On September 7, 2011, he carried a no hitter against the Kansas City Royals into the eighth inning.

===Colorado Rockies===
On January 16, 2012, Moscoso was traded, along with fellow pitcher Josh Outman, to the Colorado Rockies for outfielder Seth Smith. Moscoso went 3–2 with a 6.12 ERA with 50 innings in 23 appearances, 3 starts.

===Kansas City Royals===
The Kansas City Royals claimed Moscoso off waivers on November 2, 2012. The Royals released him on March 13, 2013.

===Toronto Blue Jays===
The Toronto Blue Jays announced that they had claimed Moscoso on waivers on March 16, 2013.

===Chicago Cubs===
On March 27, 2013, Moscoso was claimed on waivers by the Chicago Cubs.

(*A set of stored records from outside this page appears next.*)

(* ===== verification/EVMBuilder.v ===== *)
(** * The EVM assembler (builder/evm.go)

    The JSON-RPC client is a record of the answers of the node the assembler
    asks; gas is a 64-bit integer and its padding wraps. *)

From S2P Require Import Prelude GoStrings GoNum GoTime ChainLib Payload Assembler.

Record CallMsg : Type := mkCallMsg {
  cm_From : Address;
  cm_To : Address;
  cm_Value : Z;
  cm_Data : bytes;
  cm_GasFeeCap : Z;
  cm_GasTipCap : Z;
}.

(** What the assembler uses of [chain.EVMClient]. *)
Record EVMClient : Type := mkEVMClient {
  evm_ChainID : result Z;
  evm_PendingNonceAt : Address -> result Z;
  evm_SuggestGasTipCap : result Z;
  evm_BaseFee : result Z;
  evm_EstimateGas : CallMsg -> result Z;
}.

Definition evmGasBufferNum : Z := 5.
Definition evmGasBufferDen : Z := 4.

Record EVMArgs : Type := mkEVMArgs {
  ea_ClientID : string;
  ea_From : Address;
  ea_To : Address;
  ea_Data : bytes;
  ea_Value : option Z;
  ea_Summary : EVMSummary;
}.

(** [gas * evmGasBufferNum / evmGasBufferDen] on uint64. *)
Definition pad_gas (gas : Z) : Z := u64 (gas * evmGasBufferNum) / evmGasBufferDen.

Section EVMAssemble.
Context {L : ChainLib}.

Definition EVMAssemble (evm : EVMClient) (args : EVMArgs) (now : Time) : result EVMTxPayload :=
  let value := default 0 (ea_Value args) in
  chainID ← wrap (fun e => Errorf "evm chain id: %w" [FErr e]) (evm_ChainID evm);
  nonce ← wrap (fun e => Errorf "pending nonce for %s: %w" [FStr (Address_Hex (ea_From args)); FErr e])
            (evm_PendingNonceAt evm (ea_From args));
  tip ← wrap (fun e => Errorf "suggest gas tip cap: %w" [FErr e]) (evm_SuggestGasTipCap evm);
  baseFee ← wrap (fun e => Errorf "base fee: %w" [FErr e]) (evm_BaseFee evm);
  let maxFee := baseFee * 2 + tip in
  gas ← wrap (fun e => Errorf "estimate gas: %w" [FErr e])
          (evm_EstimateGas evm (mkCallMsg (ea_From args) (ea_To args) value (ea_Data args) maxFee tip));
  let gas := pad_gas gas in
  Ok {| ep_Version := CurrentVersion;
        ep_ClientID := ea_ClientID args;
        ep_EVMChainID := FormatInt chainID;
        ep_SignerAddress := Address_Hex (ea_From args);
        ep_TxType := EVMTxTypeEIP1559;
        ep_To := Address_Hex (ea_To args);
        ep_Nonce := FormatUint nonce;
        ep_Gas := FormatUint gas;
        ep_MaxFeePerGas := FormatInt maxFee;
        ep_MaxPriorityFeePerGas := FormatInt tip;
        ep_Value := FormatInt value;
        ep_Data := hexutil_Encode (ea_Data args);
        ep_ExpiresAt := now + DefaultPayloadTTL;
        ep_Summary := ea_Summary args |}.

End EVMAssemble.

Lemma pad_gas_exact gas : 0 <= gas -> gas * 5 <= maxU64 -> pad_gas gas = gas * 5 / 4 /\ gas <= pad_gas gas.
Proof.
  intros H0 Hm. unfold pad_gas, u64, evmGasBufferNum, evmGasBufferDen.
  rewrite Z.mod_small by (unfold maxU64 in Hm; lia). split; [done|]. apply Z.div_le_lower_bound; lia.
Qed.

(** An assembled EVM payload states the node's nonce and chain id, a gas limit
    of one and a quarter of the estimate (never below it) as long as five times
    the estimate fits in 64 bits, and fee caps that cover twice the base fee plus
    the tip; every decimal field parses back to the number it stands for, and an
    RPC failure yields no payload. *)
Theorem EVMAssemble_ok {L : ChainLib} (evm : EVMClient) (args : EVMArgs) (now : Time) (p : EVMTxPayload)
    (H : EVMAssemble evm args now = Ok p) :
  exists chainID nonce tip baseFee gas,
    evm_ChainID evm = Ok chainID /\ evm_PendingNonceAt evm (ea_From args) = Ok nonce
    /\ evm_SuggestGasTipCap evm = Ok tip /\ evm_BaseFee evm = Ok baseFee
    /\ evm_EstimateGas evm (mkCallMsg (ea_From args) (ea_To args) (default 0 (ea_Value args)) (ea_Data args)
                              (2 * baseFee + tip) tip) = Ok gas
    /\ BigSetString10 (ep_EVMChainID p) = Some chainID
    /\ (0 <= nonce <= maxU64 -> ParseUint (ep_Nonce p) = Ok nonce)
    /\ BigSetString10 (ep_MaxFeePerGas p) = Some (2 * baseFee + tip)
    /\ BigSetString10 (ep_MaxPriorityFeePerGas p) = Some tip
    /\ BigSetString10 (ep_Value p) = Some (default 0 (ea_Value args))
    /\ (0 <= gas -> gas * 5 <= maxU64 -> exists g, ParseUint (ep_Gas p) = Ok g /\ g = gas * 5 / 4 /\ gas <= g).
Proof.
  unfold EVMAssemble in H.
  destruct (evm_ChainID evm) as [chainID|]; cbn [wrap mbind result_bind] in H; [|done].
  destruct (evm_PendingNonceAt evm _) as [nonce|]; cbn [wrap mbind result_bind] in H; [|done].
  destruct (evm_SuggestGasTipCap evm) as [tip|]; cbn [wrap mbind result_bind] in H; [|done].
  destruct (evm_BaseFee evm) as [baseFee|]; cbn [wrap mbind result_bind] in H; [|done].
  rewrite (Z.mul_comm baseFee 2) in H.
  destruct (evm_EstimateGas evm _) as [gas|] eqn:Eg; cbn [wrap mbind result_bind] in H; [|done].
  simplify_eq. cbn [ep_EVMChainID ep_Nonce ep_MaxFeePerGas ep_MaxPriorityFeePerGas ep_Value ep_Gas].
  exists chainID, nonce, tip, baseFee, gas. rewrite !BigSetString10_FormatInt.
  split_and!; [done..| |done|done|done|].
  - intros. by apply ParseUint_FormatUint.
  - intros H0 Hm. destruct (pad_gas_exact gas H0 Hm) as [E Hle]. exists (pad_gas gas).
    split; [|by rewrite <- E]. apply ParseUint_FormatUint. rewrite E. split; [apply Z.div_pos; lia|].
    apply Z.div_le_upper_bound; lia.
Qed.

Definition demo_evm : EVMClient :=
  mkEVMClient (Ok 262144) (fun _ => Ok 7) (Ok 2) (Ok 100) (fun _ => Ok 21000).

Lemma EVMAssemble_ok_witness :
  exists p, @EVMAssemble demo_lib demo_evm (mkEVMArgs "uuid" [] [] [] None (mkEVMSummary "" "")) 0 = Ok p
  /\ exists g, ParseUint (ep_Gas p) = Ok g /\ g = 26250.
Proof.
  eexists. split; [vm_compute; reflexivity|].
  destruct (@EVMAssemble_ok demo_lib demo_evm (mkEVMArgs "uuid" [] [] [] None (mkEVMSummary "" "")) 0 _ eq_refl)
    as (c & n & t & b & g & _ & _ & _ & _ & Eg & _ & _ & _ & _ & _ & Hg).
  cbn in Eg. simplify_eq. destruct (Hg ltac:(lia) ltac:(unfold maxU64; lia)) as (g' & E & -> & _).
  exists (21000 * 5 / 4). split; [exact E|reflexivity].
Defined.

===San Francisco Giants===
On July 26, 2013, Moscoso was traded to the San Francisco Giants for a player to be named later or cash considerations. In 13 appearances for the Giants, he compiled a 2–2 record and 5.10 ERA with 31 strikeouts across 30 innings pitched. Moscoso was designated for assignment on November 20. The next day, he elected free agency.

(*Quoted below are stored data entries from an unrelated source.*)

(* ===== verification/Keccak.v ===== *)
(** * Keccak-256

    The hash go-ethereum's crypto.Keccak256 computes, and the one the selector of
    a contract method is cut from: the Keccak-f[1600] permutation on 25 lanes of
    64 bits, a rate of 136 bytes, and the padding of the original submission
    (0x01 rather than SHA-3's 0x06).  The server calls the library; this
    executable definition is what its parameter [Keccak256] is instantiated with,
    so that the constants of the source can be computed instead of assumed. *)

From S2P Require Import Prelude GoStrings GoEncoding.

Definition lane (l : list Z) (i : nat) : Z := default 0 (l !! i).

Definition rotl64 (v : Z) (n : Z) : Z := Z.lor (Z.shiftl v n mod 2 ^ 64) (Z.shiftr v (64 - n)).
Definition not64 (v : Z) : Z := 2 ^ 64 - 1 - v.

(** The rotation of each lane, at index [x + 5y]. *)
Definition rho : list Z :=
  [0; 1; 62; 28; 27; 36; 44; 6; 55; 20; 3; 10; 43; 25; 39; 41; 45; 15; 21; 8; 18; 2; 61; 56; 14].

Definition round_constants : list Z :=
  [0x0000000000000001; 0x0000000000008082; 0x800000000000808A; 0x8000000080008000;
   0x000000000000808B; 0x0000000080000001; 0x8000000080008081; 0x8000000000008009;
   0x000000000000008A; 0x0000000000000088; 0x0000000080008009; 0x000000008000000A;
   0x000000008000808B; 0x800000000000008B; 0x8000000000008089; 0x8000000000008003;
   0x8000000000008002; 0x8000000000000080; 0x000000000000800A; 0x800000008000000A;
   0x8000000080008081; 0x8000000000008080; 0x0000000080000001; 0x8000000080008008].

Definition five : list nat := [0; 1; 2; 3; 4]%nat.
Definition lanes (f : nat -> nat -> Z) : list Z := List.concat (map (fun y => map (fun x => f x y) five) five).

Definition theta (a : list Z) : list Z :=
  let c := map (fun x => foldl (fun acc y => Z.lxor acc (lane a (x + 5 * y))) 0 five) five in
  let d := map (fun x => Z.lxor (lane c ((x + 4) mod 5)) (rotl64 (lane c ((x + 1) mod 5)) 1)) five in
  lanes (fun x y => Z.lxor (lane a (x + 5 * y)) (lane d x)).

Definition rho_pi (a : list Z) : list Z :=
  lanes (fun x y => let i := ((x + 3 * y) mod 5 + 5 * x)%nat in rotl64 (lane a i) (lane rho i)).

Definition chi (a : list Z) : list Z :=
  lanes (fun x y => Z.lxor (lane a (x + 5 * y))
                      (Z.land (not64 (lane a ((x + 1) mod 5 + 5 * y))) (lane a ((x + 2) mod 5 + 5 * y)))).

Definition iota (rc : Z) (a : list Z) : list Z :=
  match a with [] => [] | v :: l => Z.lxor v rc :: l end.

Definition keccak_f (a : list Z) : list Z :=
  foldl (fun a rc => iota rc (chi (rho_pi (theta a)))) a round_constants.

(** Little-endian lanes of a block. *)
Definition le_value (b : bytes) : Z := foldr (fun c acc => code c + 256 * acc) 0 b.
Fixpoint le_bytes (n : nat) (v : Z) : bytes :=
  match n with O => [] | S k => chr (v mod 256) :: le_bytes k (v / 256) end.

Fixpoint chunks (size fuel : nat) (b : bytes) : list bytes :=
  match fuel, b with
  | O, _ | _, [] => []
  | S n, _ => take size b :: chunks size n (drop size b)
  end.

Definition keccak_rate : nat := 136.

Definition keccak_pad (b : bytes) : bytes :=
  let q := (keccak_rate - List.length b mod keccak_rate)%nat in
  if Nat.eqb q 1 then b ++ [chr 0x81] else b ++ chr 1 :: repeat (chr 0) (q - 2) ++ [chr 0x80].

Definition absorb (a : list Z) (block : bytes) : list Z :=
  let l := map le_value (chunks 8 17 block) in
  keccak_f (zip_with Z.lxor a (l ++ repeat 0 8)).

Definition keccak256 (b : bytes) : bytes :=
  let p := keccak_pad b in
  let a := foldl absorb (repeat 0 25) (chunks keccak_rate (List.length p) p) in
  List.concat (map (le_bytes 8) (take 4 a)).

(** Published values: of the empty text, of a short one, and of the encoding of
    the empty string (the root of an empty trie). *)
Example keccak_empty : HexEncode (keccak256 []) = "c5d2460186f7233c927e7db2dcc703c0e500b653ca82273b7bfad8045d85a470"%string.
Proof. vm_compute. reflexivity. Qed.

Example keccak_abc : HexEncode (keccak256 (chars "abc")) = "4e03657aea45a94fc7d47ba826c8d667c0d1e6e33a64a036ec44f58fa12d6c45"%string.
Proof. vm_compute. reflexivity. Qed.

Example keccak_empty_account : HexEncode (keccak256 [chr 0x80]) = "56e81f171bcc55a6ff8345e692c0f86e5b48e01b996cadc001622fb5e363b421"%string.
Proof. vm_compute. reflexivity. Qed.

===Yokohama DeNA BayStars===
On December 26, 2013, it was announced that Moscoso had signed with the Yokohama DeNA BayStars of Nippon Professional Baseball for 2014.

===Bravos de León===
On May 7, 2017, Moscoso signed with the Bravos de León of the Mexican League. In 16 games (15 starts) for León, he posted a 7–3 record and 3.89 ERA with 60 strikeouts over 88 innings of work.

===Los Angeles Dodgers===
On February 7, 2018, Moscoso signed a minor league contract with the Los Angeles Dodgers. He appeared in 16 games (13 starts) for the Triple–A Oklahoma City Dodgers with a 4.90 ERA. Moscoso was released by the Dodgers organization on June 29.

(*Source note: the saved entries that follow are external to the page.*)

(* ===== verification/ABITables.v ===== *)
(** * The embedded contract interfaces (the JSON constants of builder/erc.go,
      builder/uniswap.go, builder/bridge.go, builder/lendora.go, builder/oracle.go)

    Each constant as the list of its methods with their argument and result types
    ([methods]); the canonical signature and selector of a method; the contract
    ABI encoding of values, and a decoder that inverts it.  [ABISpec] is the
    documented behaviour of go-ethereum's accounts/abi on these interfaces: a call
    whose arguments have the declared types encodes, an encoded answer decodes, and
    whatever decodes has the declared types.  [solidity_abi] is an implementation. *)

From S2P Require Import Prelude GoStrings GoNum GoEncoding ChainLib Assets TxInspect ABI LendoraABI Keccak.

(** ** Types, methods, interfaces *)

Inductive abi_type : Type :=
| Tuint256 | Tint256 | Tuint80 | Tuint64 | Tuint8 | Taddress | Tbool | Tstring | Taddresses | Tuint256s.

Definition type_name (t : abi_type) : string :=
  match t with
  | Tuint256 => "uint256" | Tint256 => "int256" | Tuint80 => "uint80" | Tuint64 => "uint64" | Tuint8 => "uint8"
  | Taddress => "address" | Tbool => "bool" | Tstring => "string" | Taddresses => "address[]" | Tuint256s => "uint256[]"
  end.

Record abi_method : Type := mkMethod { am_name : string; am_inputs : list abi_type; am_outputs : list abi_type }.

Definition erc20_methods : list abi_method :=
  [mkMethod "transfer" [Taddress; Tuint256] [Tbool];
   mkMethod "transferFrom" [Taddress; Taddress; Tuint256] [Tbool];
   mkMethod "approve" [Taddress; Tuint256] [Tbool];
   mkMethod "allowance" [Taddress; Taddress] [Tuint256];
   mkMethod "decimals" [] [Tuint8]].

Definition erc721_methods : list abi_method :=
  [mkMethod "transferFrom" [Taddress; Taddress; Tuint256] [];
   mkMethod "safeTransferFrom" [Taddress; Taddress; Tuint256] [];
   mkMethod "approve" [Taddress; Tuint256] [];
   mkMethod "setApprovalForAll" [Taddress; Tbool] []].

Definition router_methods : list abi_method :=
  [mkMethod "getAmountsOut" [Tuint256; Taddresses] [Tuint256s];
   mkMethod "swapExactTokensForTokens" [Tuint256; Tuint256; Taddresses; Taddress; Tuint256] [Tuint256s];
   mkMethod "swapExactSVPForTokens" [Tuint256; Taddresses; Taddress; Tuint256] [Tuint256s];
   mkMethod "swapExactTokensForSVP" [Tuint256; Tuint256; Taddresses; Taddress; Tuint256] [Tuint256s]].

Definition swap_erc20_methods : list abi_method :=
  [mkMethod "approve" [Taddress; Tuint256] [Tbool];
   mkMethod "allowance" [Taddress; Taddress] [Tuint256];
   mkMethod "decimals" [] [Tuint8];
   mkMethod "balanceOf" [Taddress] [Tuint256]].

Definition bridge_methods : list abi_method :=
  [mkMethod "deposit" [Taddress; Tuint256; Tuint64; Taddress; Taddress] [];
   mkMethod "depositNative" [Tuint64; Taddress; Taddress] []].

Definition ctoken_methods : list abi_method :=
  [mkMethod "mint" [Tuint256] [Tuint256];
   mkMethod "redeem" [Tuint256] [Tuint256];
   mkMethod "redeemUnderlying" [Tuint256] [Tuint256];
   mkMethod "borrow" [Tuint256] [Tuint256];
   mkMethod "repayBorrow" [Tuint256] [Tuint256];
   mkMethod "underlying" [] [Taddress];
   mkMethod "symbol" [] [Tstring];
   mkMethod "exchangeRateStored" [] [Tuint256];
   mkMethod "supplyRatePerBlock" [] [Tuint256];
   mkMethod "borrowRatePerBlock" [] [Tuint256];
   mkMethod "getCash" [] [Tuint256];
   mkMethod "totalBorrows" [] [Tuint256];
   mkMethod "totalReserves" [] [Tuint256];
   mkMethod "reserveFactorMantissa" [] [Tuint256];
   mkMethod "interestRateModel" [] [Taddress];
   mkMethod "balanceOf" [Taddress] [Tuint256];
   mkMethod "getAccountSnapshot" [Taddress] [Tuint256; Tuint256; Tuint256; Tuint256]].

Definition comptroller_methods : list abi_method :=
  [mkMethod "enterMarkets" [Taddresses] [Tuint256s];
   mkMethod "exitMarket" [Taddress] [Tuint256];
   mkMethod "getAllMarkets" [] [Taddresses];
   mkMethod "markets" [Taddress] [Tbool; Tuint256; Tbool];
   mkMethod "getAccountLiquidity" [Taddress] [Tuint256; Tuint256; Tuint256];
   mkMethod "getHypotheticalAccountLiquidity" [Taddress; Taddress; Tuint256; Tuint256] [Tuint256; Tuint256; Tuint256];
   mkMethod "getAssetsIn" [Taddress] [Taddresses];
   mkMethod "closeFactorMantissa" [] [Tuint256];
   mkMethod "liquidationIncentiveMantissa" [] [Tuint256];
   mkMethod "oracle" [] [Taddress];
   mkMethod "borrowCaps" [Taddress] [Tuint256];
   mkMethod "mintGuardianPaused" [Taddress] [Tbool];
   mkMethod "borrowGuardianPaused" [Taddress] [Tbool]].

Definition price_oracle_methods : list abi_method :=
  [mkMethod "getUnderlyingPrice" [Taddress] [Tuint256];
   mkMethod "cTokenToFeed" [Taddress] [Taddress];
   mkMethod "cEtherAddress" [] [Taddress];
   mkMethod "underlyingDecimals" [Taddress] [Tuint8]].

Definition irm_methods : list abi_method := [mkMethod "blocksPerYear" [] [Tuint256]].

Definition feed_methods : list abi_method :=
  [mkMethod "decimals" [] [Tuint8];
   mkMethod "description" [] [Tstring];
   mkMethod "latestRoundData" [] [Tuint80; Tint256; Tuint256; Tuint256; Tuint80]].

Definition methods (j : abi_json) : list abi_method :=
  match j with
  | ercTransferERC20ABI => erc20_methods
  | erc721ABI => erc721_methods
  | uniswapV2RouterABI => router_methods
  | erc20ABI => swap_erc20_methods
  | svpBridgeABI => bridge_methods
  | lendoraCTokenABI => ctoken_methods
  | lendoraComptrollerABI => comptroller_methods
  | lendoraOracleABI => price_oracle_methods
  | lendoraIRMABI => irm_methods
  | oracleFeedABI => feed_methods
  end.

Definition find_method (j : abi_json) (name : string) : option abi_method :=
  List.find (fun m => String.eqb (am_name m) name) (methods j).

===Bravos de León (second stint)===
On July 3, 2018, Moscoso signed with the Bravos de León of the Mexican League. He became a free agent following the season, but later re-signed with the team on April 23, 2019.

===Pericos de Puebla===
On July 2, 2019, Moscoso was traded to the Pericos de Puebla of the Mexican League. In 11 games (10 starts) for Puebla, he went 2–4 with a 6.15 ERA and 32 strikeouts across 52 2/3 innings pitched.

===Bravos de León (third stint)===
On November 29, 2019, Moscoso was traded back to the Bravos de León of the Mexican League. Moscoso was released by the Bravos on February 17, 2020. After the 2020 season, he played for the Tigres de Aragua of the Liga Venezolana de Béisbol Profesional. He additionally played for Venezuela in the 2021 Caribbean Series.

On December 20, 2021, Moscoso re-signed with the Bravos de León of the Mexican League for the 2022 season. He made 9 starts for the club and went 1–5 with a 8.47 ERA and 27 strikeouts. Moscoso became a free agent following the season.

===Centauros de La Guaira===
In 2025, Moscoso signed with the Centauros de La Guaira of the Venezuelan Major League.

==Pitching style==
Moscoso throws three main pitches: a four-seam fastball (90–92), a curveball (77–79), and a changeup to left-handed hitters (80–81). He has experimented with a cut fastball and slider to right-handers, but he does not use them frequently.
After he went to Japan, he learned a two-seam fastball.